“It is foolish and wrong to mourn the men who died. Rather, we should thank God that such men lived.”
― General George S. Patton
An often cited issue today is the lack of strong male figures in the lives of young boys and girls, serving as the root cause to a myriad of problems affecting society as a whole. While this is certainly true, sometimes we wait for legendary heroes to emerge who will set the example that will bring order to the chaos. We look for a new Julius Caesar to cross the Rubicon or a George Washington to cross the Delaware, but in the meantime do little to recognize the work already accomplished by the unsung heroes of our day.
There are in fact men who have been carrying out their duties this whole time, quietly providing a model of Christian masculinity for their sons to emulate while setting the precedent for the type of man their daughters should seek in marriage. Unfortunately, we don’t hear enough about these men and their stories, despite the fact that their leadership and wisdom is just as important, if not more impactful, than the famous heroes who we admire.
Less than two weeks ago, the world lost one such man, as an uncle of mine succumbed to a hard fought battle with COVID-19 and passed away alone in a hospital.
My uncle, who was married to my father’s oldest sister, embodied the qualities and virtues of masculinity that allowed him to humbly exude a positive influence on everyone around him. He was a loving husband, father, grandfather, and brother. He admirably served our country in Vietnam and was awarded for his valor in combat. He possessed a sly sense of humor and a willingness to use his mechanical skills to help anyone build or fix anything at any time. His faith in Christ was evident to everyone around him.
When I was a boy, we spent what seemed like every single day and night of the summer at my aunt and uncle’s house swimming in their pool. Learning to ride a bike consisted of my dad and uncle placing me on the seat, pointing out the brake pedals, and then proceeding to push me down a grassy hill to figure out the rest. I could either learn to peddle and steer or crash into the building at the bottom. I’m sure the Karens of the world today would shriek in horror at this practice but this is truly how boys are turned into men.
Like many military veterans, my uncle never spoke much about his service. When he graduated high school, his own father took him down to the Navy recruiting office and signed him up. A few years later found himself on a river boat, patrolling waters of Vietnam. After my own time in the Army, he and I had a few brief conversations about our shared experiences overseas, but regrettably we never got the chance to talk in any depth.
Following his passing, I decided to search for any relevant information that might tell me more about his time in the military. Through an internet records search, I was amazed to discover that in Vietnam he was awarded the Navy Achievement Medal with Combat “V” device. That “V” stands for Valor, and valorous awards aren’t just passed out for no good reason. To earn one, you have to put your own life on the line in the heat of battle. Not many men these days can say they’ve done that.
Unsurprisingly, my dad said my uncle never mentioned that he had earned this award, but he did have a guess as to how he did so.
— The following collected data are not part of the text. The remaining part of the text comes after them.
(** C6, evaluated where the code departs from it.  With
    [WS_MAX_CONNECTIONS] connections registered, one more connection is
    admitted like any other: the count goes one above the configured cap,
    the new connection has an empty interest set, and the client is sent
    the welcome frame rather than an error. *)
Theorem handleConnection_ignores_WS_MAX_CONNECTIONS (toUpperCase : string → string) :
  let st := run toUpperCase (replicate WS_MAX_CONNECTIONS (Connect None 0)) init in
  let st' := step toUpperCase st (Connect None 0) in
  getConnectionCount st = WS_MAX_CONNECTIONS ∧
  getConnectionCount st' = S WS_MAX_CONNECTIONS ∧
  (∃ connection,
      connections st' !! nextSocket st = Some connection ∧
      subscribedSymbols connection = ∅) ∧
  sent st' = sent st ++ [(nextSocket st, Subscribed [])].
Proof.
  intros st st'.
  assert (getConnectionCount st = WS_MAX_CONNECTIONS) as Hcount.
  { subst st. rewrite getConnectionCount_connects by apply registryInv_init.
    unfold getConnectionCount. cbn [init connections]. rewrite map_size_empty. lia. }
  assert (registryInv st) as Hinv by apply registryInv_run, registryInv_init.
  subst st'. clearbody st.
  destruct (handleConnection_accepts toUpperCase None 0 st Hinv) as (Hone & Hnew & Hsent).
  by rewrite <- Hcount.
Qed.

End PriceHandlerFacts.

(** * Properties of the alert evaluator *)

Module AlertServiceFacts.
Import PriceService AlertService.

Lemma nextStatement_world w :
  priceAlerts (nextStatement w).2 = priceAlerts w ∧ clock (nextStatement w).2 = clock w ∧
  log (nextStatement w).2 = log w ∧ uuids (nextStatement w).2 = uuids w.
Proof. unfold nextStatement. by destruct (outages w). Qed.

Lemma nextStatement_decimal w : decimal (nextStatement w).2 = decimal w.
Proof. unfold nextStatement. by destruct (outages w). Qed.

Lemma nextStatement_healthy w : outages w = [] → nextStatement w = (false, w).
Proof. unfold nextStatement. by intros ->. Qed.

Lemma truthy_numeral (value : string) : value ≠ ""%string → truthy (Some value) = true.
Proof. intros Hne. cbn. by destruct value. Qed.

Section Evaluator.
Variable Number : string → float.

Lemma notifyEach_spec price (alerts : list Types.PriceAlert) :
  ∀ w,
    (notifyEach alerts price w).1 = Returned () ∧
    priceAlerts (notifyEach alerts price w).2 = priceAlerts w ∧
    clock (notifyEach alerts price w).2 = clock w ∧
    outages (notifyEach alerts price w).2 = outages w ∧
    log (notifyEach alerts price w).2 = log w ++ ((λ alert, Announced alert price) <$> alerts).
Proof.
  induction alerts as [|alert alerts IH]; intros w.
  - cbn. by rewrite app_nil_r.
  - change (notifyEach (alert :: alerts) price w)
      with (notifyEach alerts price (record (Announced alert price) w)).
    destruct (IH (record (Announced alert price) w)) as (Hr & Ht & Hc & Ho & Hl).
    cbn in *. rewrite Hr, Ht, Hc, Ho, Hl. by rewrite <- app_assoc.
Qed.

(** The table after the batch update of [ids] at time [at_]. *)
Lemma updated_lookup (ids : list string) at_ (table : gmap string PriceAlertRow) alertId :
  map_imap (λ id row, Some (if decide (id ∈ ids) then markTriggered at_ row else row)) table
    !! alertId
  = (λ row, if decide (alertId ∈ ids) then markTriggered at_ row else row) <$> table !! alertId.
Proof. rewrite map_lookup_imap. by destruct (table !! alertId). Qed.

(** What one pass over one snapshot does: it fails and changes nothing, or
    finds nothing to trigger, or persists all it found in one update and
    then announces them. *)
Lemma checkAlertsForPrice_cases price w :
  let hits := due Number price (priceAlerts w) in
  let r := checkAlertsForPrice Number price w in
  clock r.2 = clock w ∧
  (((∃ error, r.1 = Thrown error) ∧ priceAlerts r.2 = priceAlerts w ∧ log r.2 = log w) ∨
   (hits = [] ∧ r.1 = Returned [] ∧ priceAlerts r.2 = priceAlerts w ∧ log r.2 = log w) ∨
   (hits ≠ [] ∧ r.1 = Returned (toApiAlert Number <$> hits) ∧
    priceAlerts r.2 =
      map_imap (λ id row, Some (if decide (id ∈ hits.*1) then markTriggered (clock w) row
                                else row)) (priceAlerts w) ∧
    log r.2 =
      log w ++ Persisted hits.*1 (clock w)
               :: ((λ alert, Announced alert price) <$> (toApiAlert Number <$> hits)))).
Proof.
  intros hits r. subst r.
  unfold checkAlertsForPrice, mbind, Async_bind, selectActiveBySymbol, statement.
  destruct (nextStatement_world w) as (Ht1 & Hc1 & Hl1 & _).
  destruct (nextStatement w) as [failed1 w1]. cbn in Ht1, Hc1, Hl1.
  destruct failed1; cbn; [split; [done|]; left; eauto|].
  fold (due Number price (priceAlerts w1)). rewrite Ht1. fold hits.
  case_decide as Hlen.
  - unfold updateTriggered, statement, mret, Async_ret.
    destruct (nextStatement_world w1) as (Ht2 & Hc2 & Hl2 & _).
    destruct (nextStatement w1) as [failed2 w2]. cbn in Ht2, Hc2, Hl2.
    destruct failed2; cbn.
    { split; [by rewrite Hc2|]. left. split; [eauto|]. by rewrite Ht2, Hl2. }
    match goal with
    | |- context [notifyEach ?l price ?w0] =>
        destruct (notifyEach_spec price l w0) as (Hr & Ht & Hc & Ho & Hl);
        destruct (notifyEach l price w0) as [r3 w3]
    end.
    cbn in *. subst r3. cbn.
    rewrite Hc2, Hc1 in Hc, Ht, Hl. rewrite Ht2, Ht1 in Ht. rewrite Hl2, Hl1 in Hl.
    split; [done|].
    right. right. split.
    { intros Hnil. rewrite Hnil in Hlen. cbn in Hlen. lia. }
    split; [done|]. split; [done|].
    by rewrite Hl, <- app_assoc.
  - cbn. split; [done|]. right. left.
    assert (hits = []) as Hnil.
    { destruct hits; [done|]. cbn in Hlen. lia. }
    rewrite Hnil. by repeat split.
Qed.

Lemma checkAlertsForPrice_healthy price w :
  outages w = [] →
  (checkAlertsForPrice Number price w).1
  = Returned (toApiAlert Number <$> due Number price (priceAlerts w)).
Proof.
  intros Hhealthy.
  unfold checkAlertsForPrice, mbind, Async_bind, selectActiveBySymbol, statement.
  rewrite nextStatement_healthy by done. cbn.
  fold (due Number price (priceAlerts w)).
  case_decide as Hlen; [|done].
  unfold updateTriggered, statement, mret, Async_ret.
  rewrite nextStatement_healthy by done. cbn.
  match goal with
  | |- context [notifyEach ?l price ?w0] =>
      destruct (notifyEach_spec price l w0) as (Hr & _);
      destruct (notifyEach l price w0) as [r3 w3]
  end.
  cbn in Hr. by subst r3.
Qed.

Lemma elem_of_due price (table : gmap string PriceAlertRow) alertId alert :
  (alertId, alert) ∈ due Number price table ↔
  table !! alertId = Some alert ∧ dueRow Number price alert.
Proof.
  unfold due, dueRow. rewrite !list_elem_of_filter, elem_of_map_to_list. cbn. tauto.
Qed.

Lemma elem_of_due_ids price (table : gmap string PriceAlertRow) alertId :
  alertId ∈ (due Number price table).*1 ↔
  ∃ alert, table !! alertId = Some alert ∧ dueRow Number price alert.
Proof.
  rewrite list_elem_of_fmap. split.
  - intros ([alertId' alert] & -> & Hin). apply elem_of_due in Hin. eauto.
  - intros (alert & Hlook & Hdue). exists (alertId, alert). split; [done|].
    by apply elem_of_due.
Qed.

Lemma elem_of_triggered price (table : gmap string PriceAlertRow) alertId :
  (∃ alert, alert ∈ toApiAlert Number <$> due Number price table ∧ Types.id alert = alertId) ↔
  alertId ∈ (due Number price table).*1.
Proof.
  split.
  - intros (apiAlert & Hin & <-).
    apply list_elem_of_fmap in Hin as ([alertId' alert] & -> & Hin).
    apply list_elem_of_fmap. by exists (alertId', alert).
  - intros Hin. apply list_elem_of_fmap in Hin as ([alertId' alert] & -> & Hin).
    exists (toApiAlert Number (alertId', alert)).
    split; [|done]. apply list_elem_of_fmap. eauto.
Qed.

(** The decision of the loop body is the trigger rule of the
    specification. *)
Lemma shouldTrigger_triggerRule alert price :
  numerals alert →
  shouldTrigger Number alert price = true ↔ triggerRule Number alert (Types.price price).
Proof.
  intros (Htarget & Hpercent & Hbase). unfold shouldTrigger, triggerRule.
  destruct (decide (condition alert = "above"%string)) as [Habove|Habove].
  { rewrite Habove. split.
    - intros [Htruthy Hle]%andb_true_iff. left. split; [done|].
      destruct (targetPrice alert) as [target|]; [eauto | done].
    - intros [[_ (target & Hsome & Hle)] | [[? _] | [? _]]]; [|done..].
      rewrite Hsome in *. rewrite truthy_numeral by congruence. done. }
  destruct (decide (condition alert = "below"%string)) as [Hbelow|Hbelow].
  { rewrite Hbelow. split.
    - intros [Htruthy Hle]%andb_true_iff. right. left. split; [done|].
      destruct (targetPrice alert) as [target|]; [eauto | done].
    - intros [[? _] | [[_ (target & Hsome & Hle)] | [? _]]]; [done| |done].
      rewrite Hsome in *. rewrite truthy_numeral by congruence. done. }
  destruct (decide (condition alert = "percent_change"%string)) as [Hchange|Hchange].
  { rewrite Hchange. split.
    - intros Hfire. right. right. split; [done|].
      destruct (basePrice alert) as [base|]; [|done].
      destruct (percentChange alert) as [threshold|]; [|by rewrite andb_false_r in Hfire].
      exists base, threshold. split; [done|]. split; [done|]. cbn zeta.
      destruct (truthy (Some base) && truthy (Some threshold)); [|done].
      cbn [NumberOf] in Hfire. cbn zeta in Hfire.
      destruct (0 <? Number threshold)%float; cbn in Hfire |- *.
      + destruct (Number threshold <=? _)%float; [by left|].
        destruct (Number threshold <? 0)%float; [|done]. cbn in Hfire.
        destruct (_ <=? Number threshold)%float; [by right | done].
      + destruct (Number threshold <? 0)%float; [|done]. cbn in Hfire.
        destruct (_ <=? Number threshold)%float; [by right | done].
    - intros [[? _] | [[? _] | [_ (base & threshold & Hb & Hp & Hrule)]]]; [done..|].
      rewrite Hb, Hp in *. rewrite !truthy_numeral by congruence.
      cbn [NumberOf andb]. cbn zeta in Hrule |- *.
      destruct Hrule as [[-> ->] | [-> ->]]; [done|].
      by destruct (_ && _). }
  split; [done|]. by intros [[? _] | [[? _] | [? _]]].
Qed.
After many years, my uncle told him a story of how he was on a patrol searching for water mines near the banks of an undisclosed Vietnamese river. Their contingent began to take incoming enemy fire, but when they tried to drive away, they realized something underneath the water was caught on their boat, preventing their escape. My uncle and another sailor dove into the water in an attempt to break it free. After cutting it loose, my uncle came to the surface and climbed back on the boat. To his dismay, the other sailor, who was his friend, never came back up. However, their actions did allow the rest of the crew to escape unharmed. My dad didn’t know for certain if this was the incident that earned him that combat medal, but if it wasn’t, he must have done something even more extraordinary at some other time.
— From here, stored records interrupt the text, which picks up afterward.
(** C6.  [mkfifoUnique(base)] tries [base.<pid>], then [base.<pid>.<n>] for
    [n = 1, 2, 3, ...], in that order and at most 1000 paths in all.  It
    returns the first path it can create or reuse, every path before it
    having been passed over; it returns the exhaustion error exactly when all
    1000 are passed over.  A candidate that is reached and already exists is
    returned exactly when it is a named pipe on which a non-blocking open for
    writing succeeds; otherwise the search goes on with the next one. *)
Theorem mkfifoUnique_candidates :
  cand 0 = base ++ "." ++ itoa (Getpid os) /\
  (forall n, (1 <= n)%nat ->
     cand n = base ++ "." ++ itoa (Getpid os) ++ "." ++ itoa (Z.of_nat n)) /\
  match mkfifoUnique os base mode with
  | Allocated path =>
      exists k, (k < 1000)%nat /\ path = cand k /\
        (forall j, (j < k)%nat -> skipped os mode (cand j) = true) /\
        (created os mode path = true \/
         existsAlready os mode path = true /\ reusable os path = true)
  | MkfifoFailed path errno =>
      exists k, (k < 1000)%nat /\ path = cand k /\
        (forall j, (j < k)%nat -> skipped os mode (cand j) = true) /\
        Mkfifo os path (Perm mode) = Some errno /\ isExist errno = false
  | Exhausted b =>
      b = base /\
      forall j, (j < 1000)%nat -> skipped os mode (cand j) = true
  end /\
  ((forall j, (j < 1000)%nat -> skipped os mode (cand j) = true) ->
   mkfifoUnique os base mode = Exhausted base) /\
  forall i, (i < 1000)%nat ->
    (forall j, (j < i)%nat -> skipped os mode (cand j) = true) ->
    existsAlready os mode (cand i) = true ->
    (mkfifoUnique os base mode = Allocated (cand i) <-> reusable os (cand i) = true) /\
    (reusable os (cand i) = false ->
     mkfifoUnique os base mode = from (S i) (999 - i)).
Proof.
  split; [reflexivity |]. split.
  { intros n Hn. unfold nth_candidate, candidate.
    destruct (Z.eqb_spec (Z.of_nat n) 0); [lia | reflexivity]. }
  split; [exact (from_spec 1000 0) |]. split.
  { intros Hall. unfold mkfifoUnique.
    change (from 0 (1000 + 0) = Exhausted base).
    rewrite from_skip_prefix by exact Hall. reflexivity. }
  intros i Hi Hall He.
  assert (mkfifoUnique os base mode = from i (S (999 - i))) as Hreach.
  { unfold mkfifoUnique. change (from 0 1000 = from i (S (999 - i))).
    replace 1000%nat with (i + S (999 - i))%nat at 1 by lia.
    now rewrite from_skip_prefix. }
  assert (reusable os (cand i) = false ->
          mkfifoUnique os base mode = from (S i) (999 - i)) as Hskip.
  { intros Hr. rewrite Hreach. apply from_skipped.
    unfold skipped. now rewrite He, Hr. }
  split; [| exact Hskip]. split.
  - intros Hres. destruct (reusable os (cand i)) eqn:Hr; [reflexivity | exfalso].
    rewrite (Hskip eq_refl) in Hres.
    pose proof (from_spec (999 - i) (S i)) as Hspec. rewrite Hres in Hspec.
    destruct Hspec as (_ & _ & _ & _ & [Hc | [_ Hr']]).
    + rewrite created_not_existsAlready in Hc by exact He. discriminate.
    + congruence.
  - intros Hr. rewrite Hreach. now apply from_reused.
Qed.

End AllocationFacts.

Lemma mkfifoUnique_candidates_witness :
  let os := polybar.mkOS 4242
    (fun path _ => if String.eqb path "/tmp/focotimer.pipe.4242"
                   then Some polybar.EEXIST else None)
    (fun path => Some (Z.lor polybar.ModeNamedPipe 438))
    (fun path => false) in
  polybar.mkfifoUnique os "/tmp/focotimer.pipe" 438
    = polybar.Allocated "/tmp/focotimer.pipe.4242.1".
Proof.
  intros os.
  destruct (mkfifoUnique_candidates os "/tmp/focotimer.pipe" 438)
    as (_ & _ & _ & _ & H).
  destruct (H 0%nat) as [_ Hskip].
  - lia.
  - intros j Hj. lia.
  - reflexivity.
  - rewrite Hskip by reflexivity. reflexivity.
Defined.

(** ** Shutdown *)

Section ShutdownFacts.

Import polybar shutdown dispatch.







(** *** Every caller can return *)







(** *** A loop waiting in the open of a removed pipe *)







(** *** After [stopOnce], with the loop outside the open *)








End ShutdownFacts.


(** * Further properties of the countdown primitive *)

Section TimerDataBounds.

Import focotimer.
Local Open Scope Z_scope.

Lemma Since_range (now t : Z) : t <= now -> 0 <= Since now t <= MaxInt64.
Proof. unfold Since, MinInt64, MaxInt64. lia. Qed.

Lemma Since_exact (now t : Z) : 0 <= now - t <= MaxInt64 -> Since now t = now - t.
Proof. unfold Since, MinInt64, MaxInt64. lia. Qed.

Lemma Since_mono (now now' t : Z) : now <= now' -> Since now t <= Since now' t.
Proof. unfold Since. lia. Qed.

Lemma Elapsed_range (now : Z) (t : TimerData.t) :
  TimerData.StartedAt t = 0 \/ TimerData.StartedAt t <= now ->
  0 <= Elapsed now t <= MaxInt64.
Proof.
  intros H. unfold Elapsed, IsZero.
  destruct (Z.eqb_spec (TimerData.StartedAt t) 0) as [E | E]; simpl.
  - unfold MaxInt64. lia.
  - destruct (TimerData.IsComplete t); [unfold MaxInt64; lia |].
    apply Since_range. lia.
Qed.

Lemma Elapsed_mono (now now' : Z) (t : TimerData.t) :
  now <= now' -> Elapsed now t <= Elapsed now' t.
Proof.
  intros H. unfold Elapsed.
  destruct (IsZero (TimerData.StartedAt t) || TimerData.IsComplete t); [lia |].
  now apply Since_mono.
Qed.

(** [Remaining] is the duration less the elapsed time, floored at zero, as
    long as the elapsed time is not negative. *)
Lemma Remaining_floor (now : Z) (t : TimerData.t) :
  int64 (TimerData.Duration t) ->
  0 <= Elapsed now t ->
  Remaining now t = Z.max 0 (TimerData.Duration t - Elapsed now t).
Proof.
  intros Hd He. unfold Remaining.
  destruct (Z.ltb_spec (TimerData.Duration t) (Elapsed now t)) as [Hlt | Hge].
  - lia.
  - rewrite wrap64_id; [lia |].
    unfold int64, MinInt64, MaxInt64 in *. lia.
Qed.

(** X1.  Read at any instant not before its start, [Remaining()] lies
    between zero and the duration (between zero and zero for a negative
    duration). *)
Theorem Remaining_bounds (now : Z) (t : TimerData.t) :
  int64 (TimerData.Duration t) ->
  TimerData.StartedAt t = 0 \/ TimerData.StartedAt t <= now ->
  0 <= Remaining now t <= Z.max 0 (TimerData.Duration t).
Proof.
  intros Hd Hs. pose proof (Elapsed_range now t Hs) as He.
  rewrite Remaining_floor by (auto; lia). lia.
Qed.

Lemma Remaining_bounds_witness :
  0 <= Remaining 750 (StartTimer 500 (NewTimer (200 * Millisecond)))
    <= 200 * Millisecond.
Proof.
  apply (Remaining_bounds 750 (StartTimer 500 (NewTimer (200 * Millisecond)))).
  - vm_compute. split; discriminate.
  - right. vm_compute. discriminate.
Defined.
After his year in Vietnam, my uncle returned home and married my aunt. They had two brilliant and talented daughters, and four gifted grandchildren. After thirty-one years of dedicated service, he retired from the local steel manufacturer, a feat which is almost unheard of today. Even after his retirement, he never really stopped working to better the world around him.
I consider myself fortunate that I grew up in a large family surrounded by many men like my uncle. Both of my grandfathers were patriarchs who worked hard to provide for their families and pass down their faith to their children and grandchildren. My own dad has always been present in my life as a teacher, coach, and mentor. I also had nine other uncles who served as role models in my life. There is a now clichéd African proverb that says “It takes a village to raise a child” that is usually co-opted by Progressives for silly socialist arguments. But from a traditional perspective, it takes a tribe of strong men to raise a boy the way God intended.
In our crazy world of deconstructed gender-norms and rising political and cultural tension, there will inevitably be strong men who rise up and assert themselves as leaders of various tribes. These men will be needed, but perhaps the real path to victory for traditional Christians lies elsewhere. What we really need are more men like my uncle. Men who are tirelessly devoted to their God, their family, and their country, who choose to disregard the glamor and greed of our age and go about their business of building future generations through their hard work and leadership.
My uncle will be missed by all who knew him, but his influence on this world will remain. And there is no doubt that when Christ greeted him in heaven, He repeated His words in the Gospel of Matthew: “Well done, good and faithful servant; you have been faithful over a few things, I will make you ruler over many things. Enter into the joy of your lord.”